Bruges 1873 – Weskapelle 1961

Bruges School

Dimensions: Image size 40,50 x 45 cm, frame size 51 x 56 cm
Signature: Signed bottom right
Medium: Oil on canvas

Value: up to 5.000€

Rommelaere Emile was born in on March 27, 1873 in Bruges, 1961. He was a Belgian painter who belonged to the Bruges School.

He was a student at the Art Academy in Bruges (1884-1891) and at the Art Academy in Antwerp from 1891. Rommelaere studied also at the National Higher Institute of Fine Arts in Antwerp under the master teacher and artist De Vriendt Albrecht.

He participated in the Rome Prize in 1895. In 1895 he became a master teacher at the Academy in Bruges. He remained in function until his retirement in 1942. Among his pupils was Leon Dieperinck.

He painted portraits, historical and biblical scenes, genre scenes, townscapes and landscapes.

Rommelaere brushes impressionistic and colourful. Painter portrays town scenes, beguinages, groups of houses, allegorical compositions, in which professional skills and technical cleverness are immediately noticeable. He delivers excellent, poignant work as portrayals of typical figures of old men’s home-dwellers, lace-workers, housewives. As a watercolourist, he also produces noteworthy and good work.

Rommelaere assisted his teacher De Vriendt in the realization of murals in the Gothic Hall of the Bruges Town Hall and continued the project after De Vriendt’s death in 1900 (1895-1901), after which the work was taken over by Juliaan De Vriendt.

Rommelaere had individual exhibitions in the Salle Taets, Ghent and the Galerie San Salvador, Bruges.

He died on November 21 in Westkapelle, Knokke.

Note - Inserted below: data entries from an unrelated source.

Lemma closeForwardRes_spec b F M X : alt_ok (default ANapi (br_alt b)) ->
  br_sock b ∉ alt_fds (default ANapi (br_alt b)) ∪ F -> alt_fds (default ANapi (br_alt b)) ## F -> alt_maps (default ANapi (br_alt b)) ## M ->
  hoare (gained w0 ({[br_sock b]} ∪ (alt_fds (default ANapi (br_alt b)) ∪ F)) (alt_maps (default ANapi (br_alt b)) ∪ M))
    (closeForwardRes b) (fun _ => gained w0 F M) X.
Proof using Hg Hb.
  intros Ha Hs Hf Hm. unfold closeForwardRes. eapply hoare_bind; [by apply gained_close_last|]. intros ?.
  pose proof (closeAlt_spec (default ANapi (br_alt b)) F M X Ha Hf Hm) as H. destruct (br_alt b) as [[]|]; exact H.
Qed.

Lemma newForwardRes_spec kind gso : hoare (owns w0 ∅ ∅ (globals w0)) (newForwardRes ans offered addr_of params kind gso)
  (fun b w => let a := default ANapi (br_alt b) in
     (alt_ok a /\ br_sock b ∉ alt_fds a ∪ ∅) /\ gained w0 ({[br_sock b]} ∪ (alt_fds a ∪ ∅)) (alt_maps a ∪ ∅) w)
  (leaves (kind = Some EgUring) ∅ ∅).
Proof using Hg Hb.
  unfold newForwardRes. eapply hoare_bind.
  { eapply hoare_conseq; [apply (NewSocketBatch_fd_spec ans w0 Hb)|done|by intros ? ? H|]. intros w Hw. by apply leaves_none, owns_gained. }
  intros sock. apply hoare_pure. intros Hs. destruct kind as [k|].
  - eapply hoare_bind.
    + eapply hoare_on_error; [apply newAlt_spec|]. intros w (L & HL & Hk & Hw). cbn.
      exists L. split; [done|]. split; [destruct Hk as [->|Hk]; [by left|by right]|].
      by apply (gained_close_last ∅ (L ∪ ∅) sock (gained w0 ∅ (L ∪ ∅))) in Hw.
    + intros a. apply hoare_pure. intros (H1 & H2 & H3). apply hoare_ret. intros w Hw. cbn. split; [split; [done|set_solver]|].
      by replace ({[sock]} ∪ (alt_fds a ∪ ∅)) with (alt_fds a ∪ ({[sock]} ∪ ∅)) by set_solver.
  - apply hoare_ret. intros w Hw. cbn. split; [split; [done|set_solver]|]. rewrite !(left_id_L ∅ union).
    by apply owns_gained.
Qed.
End Devices.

Today, his work can be found in private and public collections, including Bruges Groeninge Museum, Bruges Provincial Court “Portrait of Governor J. De Béthune” in Mechelen in Belgium and in Metz, France.

The former wooden Snaggaard bridge over the Lange Rei now replaced by a curved stone bridge. Verso dated 03.04.80 This wooden bridge was probably named after the local Snaggard family mentioned in 12th-century documents. Fact is that now this long stone arch bridge is also the place to really grasp the broad, winding cane.